Winter lawn weeds should be dealt with BEFORE the temps start rising. We want to treat winter lawn weeds now because our lawns are fairly dormant and really can’t be damaged by weed killers and pre-emergents. See some tips and FAQ below.
From our Pre-Emergent Page
→ Pre-Emergents have a MAXIMUM annual application rate / dosage clearly printed on the label. Do not exceed the maximum annual amount. If you plan to do more than one treatment in a season / vary the usage / brand of the product / chemical. Click picture to better understand.
→ If you plan to do the double treatment Doc does, VARY THE PRODUCT and use the lowest application rates on the label for each product. (Read more below)
#1 – Target your WEED at the right time.
You apply a pre-emergent based on the weeds you want to PREVENT for the next 3-5 months. Example: There is no reason to worry about CRABGRASS in the late fall, going into winter, but you would want to target Poa Annua and other winter weeds / grasses. However, you WOULD want to make sure your preemergent stopped crabgrass when putting down in March or April. (based on your zone).
#2 – Many liquid pre-emergents cover a broad spectrum
Many products listed below will cover a broad spectrum of target weeds. So make sure you read the label and make sure your TARGET weed is covered. They often cover crabgrass even though you are not targeting it. (Such as fall and winter) But that’s OK… they’ll stop those darn winter weeds like chickweed and poa annua.

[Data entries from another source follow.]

(** * friendly-time: the time-expression parser of [time_parse.go]

    A shallow embedding of the parsing pipeline of the Go package
    [friendlytime] (unit normalisation, the single-time cascade and the
    range splitter), together with the parts of the Go standard library
    the pipeline calls ([strings], [strconv], [fmt], [time]).

    Conventions of the model.
    - A Go [string] is a sequence of bytes; it is modelled by [string],
      one [ascii] per byte.  Case mapping and white-space classification
      are those Go applies to ASCII text.  Go reads the bytes above 127
      as UTF-8 (a no-break space is white space, a Kelvin sign lowers
      to k); the model leaves them alone, and is exact on ASCII text
      ([asciiText]).
    - Go [int], [int64] are [Z]; where the source can overflow the
      wrap-around is written out ([wrap64]).
    - A function returning [(T, error)] returns [result T].
    - The wall clock read by [time.Now()] is an explicit argument.
    - A time zone is read through its rules: the offset in force at an
      instant and the period it is in force ([time.Location_lookup]). *)

From Stdlib Require Import ZArith List String Ascii Bool Lia.
From Stdlib Require Import DecimalString DecimalPos.
From Stdlib Require Import Floats.
Import ListNotations.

#3 – Vary using both light treatments of granular and spray for best results.
We have found the best results from applying at a LOW RATE of each listed on the label. You can space these out a few weeks in-between. Example… a low rate of granular early in the spring / late winter and then a LOW RATE of the liquid right on time a few weeks later. Generally you only need one treatment in the fall. By law… you have to follow the label which means you may be limited to “X” number of applications or maximum rates per year. Finding a BROAD SPECTRUM granular is not easy.
#4 – DO NOT OVER APPLY or APPLY TO NEW SOD
We try to write these instructions at an “8th grade reading level”… but some have suggested that we say OVER APPLY pre-emergents. That is NOT what we are saying. Apply ONE chemical in granular form lightly… then come back a few weeks later and apply a different spray chemical LIGHTLY. Example: Barricade DG then Dimension (shown below).
PRE-EMERGENTS stop seeds from developing and inhibit new root growth at a shallow level. (1-2″) New sod should never have pre-emergent applied. We suggest a FULL YEAR of growth before using light treatments on NEW SOD. Instead use a post emergent to control weeds and be patient.
For most people the target soil temp we want to watch for is 50 degrees.
This is the time of year we start to think about → pre-emergents for our lawns, but also dealing with current lawn weeds. Most will start applying pre-emergents around late February – March. But the key is basing you treatments on soil temps. I do DOUBLE TREATMENT on my lawn because I feel pre-emergents are the most important step in great lawn.
If you have winter weeds, go ahead and kill them with the right → WEED KILLER. If you have Poa Annua in your Bermuda grass, you’ll probably need to use Image shown there. Next, putting down a STRONG pre-emergent barrier in the late winter and early spring will prevent the use of more harmful weed killers when the grass starts growing. You can then PUSH your lawn with → Super Juice and get it to fill in quickly preventing even more weeds. (Below are winter weeds in a neighbor’s yard on January 24th)
This year I will be putting out the granular pre-emergent show → HERE first… and then come back in March with the liquid on that page and treat again. I am probably more aggressive than most with pre-emergent but that is simply because I have seen over the years the EXTREME benefits of going heavy.
Note: Always adhere to the label’s annual restrictions amounts. Each pre-emergent will have a maximum annual application amount printed clearly on the label. Do not exceed. Click the pic to better understand.
If you have NEW sod that is totally dormant you can put down pre-emergent now, in the winter, but do not apply as the warmer weather starts to move in. The rule of thumb is no PE for the first 6 months, but you can get by with some during total dormancy. PE can slow root growth on new sod.
Again I stress… Putting down NEGATIVE products now is the key for a great lawn. Come spring time we want to be pushing the living heck out of our Bermuda lawns with only POSITIVE products.